(** C6, at the failing input: the weather scenario, streamed.  The
    stream of the turn yields the (empty) chunk of the chat step that asked
    for the tool and then the result of the tool, "18C, cloudy", before the
    tokens of the final chat step, which are all the claim and the
    docstring of [get_stream_response] ("Tokens of the LLM response")
    allow; the single-shot reply to the same request does not show the
    tool result. *)
Lemma stream_yields_tool_round_tokens :
  let run := get_stream_response Scenario.healthy [Scenario.question] "S1" (Some "u1")
               Scenario.fresh in
  let items := stream_of Scenario.healthy (make_config Scenario.healthy "S1" (Some "u1"))
                 25 1 chat
                 {| messages := [Scenario.human "What's the weather?"];
                    long_term_memory := "* Lives in Paris" |} in
  run.1 = Ok tt
  /\ yielded (trace run.2)
     = [Str ""; Str "18C, cloudy"; Str "It's 18C and cloudy in Paris."]
  /\ map item_content items = yielded (trace run.2)
  /\ final_chat_tokens items = [Str "It's 18C and cloudy in Paris."]
  /\ yielded (trace run.2) <> final_chat_tokens items
  /\ (get_response Scenario.healthy [Scenario.question] "S1" (Some "u1") Scenario.fresh).1
     = Ok [{| role := "user"; text := "What's the weather?" |};
           {| role := "assistant"; text := "It's 18C and cloudy in Paris." |}].
Proof.
  intros run items. split; [reflexivity |]. split; [reflexivity |].
  split; [reflexivity |]. split; [reflexivity |]. split; [| reflexivity].
  intros H. vm_compute in H. discriminate H.
Qed.


(** ** Scheduling of the memory update *)

Lemma prelude_unscheduled evs : Forall prelude_event evs -> Forall unscheduled evs.
Proof. intros H. eapply Forall_impl; [exact H |]. intros ev Hev. by destruct ev. Qed.

Lemma node_unscheduled evs : Forall node_event evs -> Forall unscheduled evs.
Proof. intros H. eapply Forall_impl; [exact H |]. intros ev Hev. by destruct ev. Qed.

Lemma trace_commit g thread n final w :
  trace (commit g thread n final w) = trace w ++ commit_events g thread final.
Proof.
  unfold commit, commit_events. destruct (checkpointer g); [done |].
  by rewrite app_nil_r.
Qed.

Lemma latest_commit g saver thread n final w :
  checkpointer g = Some saver ->
  latest thread (db (commit g thread n final w)) = Some final.
Proof. intros H. unfold commit. rewrite H. apply latest_append. Qed.

Lemma self_commit g thread n final w : self (commit g thread n final w) = self w.
Proof. unfold commit. by destruct (checkpointer g). Qed.

(** The outcomes of [get_response] on an agent whose graph is set up. *)
Lemma get_response_graph_cases d msgs session_id user_id w g :
  _graph (self w) = Some g ->
  (exists e w' evs,
     get_response d msgs session_id user_id w = (Raised e, w')
     /\ trace w' = trace w ++ evs /\ Forall unscheduled evs)
  \/ (exists final earlier mem',
        Forall unscheduled earlier /\ turn_complete final /\
        get_response d msgs session_id user_id w
        = (Ok (__process_messages d (messages final)),
           tell [TaskCreated user_id (convert_to_openai_messages (messages final))
                   (metadata (make_config d session_id user_id))]
             (commit g session_id (length (resumed g session_id (db w))) final
                {| self := set_memory (self w) mem'; db := db w;
                   trace := trace w ++ earlier |}))).
Proof.
  intros Hg.
  destruct (last msgs) as [last_message |] eqn:Hlast.
  2: { left. eexists _, _, _.
       split; [by apply (get_response_no_input d msgs session_id user_id w g) |].
       split; [done |]. by repeat constructor. }
  destruct (mapM message_of_dict msgs) as [new | e] eqn:Hnew.
  2: { destruct (get_response_bad_input d msgs session_id user_id w g last_message e
                   Hg Hlast Hnew) as (pre & mem' & Hpre & Hbad).
       left. eexists _, _, _. split; [exact Hbad |]. split; [done |].
       apply Forall_app. split; [by apply prelude_unscheduled | by repeat constructor]. }
  destruct (get_response_spec d msgs session_id user_id w g last_message new
              Hg Hlast Hnew) as (pre & mem' & r & evs & Hpre & Hevs & Hloop & Hspec).
  assert (Forall unscheduled (pre ++ evs)) as Hearlier.
  { apply Forall_app. split; [by apply prelude_unscheduled | by apply node_unscheduled]. }
  destruct r as [final | e].
  - right. exists final, (pre ++ evs), mem'. split; [done |]. split; [| exact Hspec].
    destruct (loop_extends _ _ _ _ _ _ _ _ _ _ (Hloop blank)) as (_ & _ & _ & Hdone).
    by apply Hdone.
  - left. eexists _, _, _. split; [exact Hspec |]. cbn [tell trace].
    split; [by rewrite <- app_assoc |].
    apply Forall_app. split; [done | by repeat constructor].
Qed.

--- --- ---

Please give back only the lines between the first line of the entries and the line with "Scenario.fresh in", both ends included, word for word.

(** C6, at the failing input: the weather scenario, streamed.  The
    stream of the turn yields the (empty) chunk of the chat step that asked
    for the tool and then the result of the tool, "18C, cloudy", before the
    tokens of the final chat step, which are all the claim and the
    docstring of [get_stream_response] ("Tokens of the LLM response")
    allow; the single-shot reply to the same request does not show the
    tool result. *)
Lemma stream_yields_tool_round_tokens :
  let run := get_stream_response Scenario.healthy [Scenario.question] "S1" (Some "u1")
               Scenario.fresh in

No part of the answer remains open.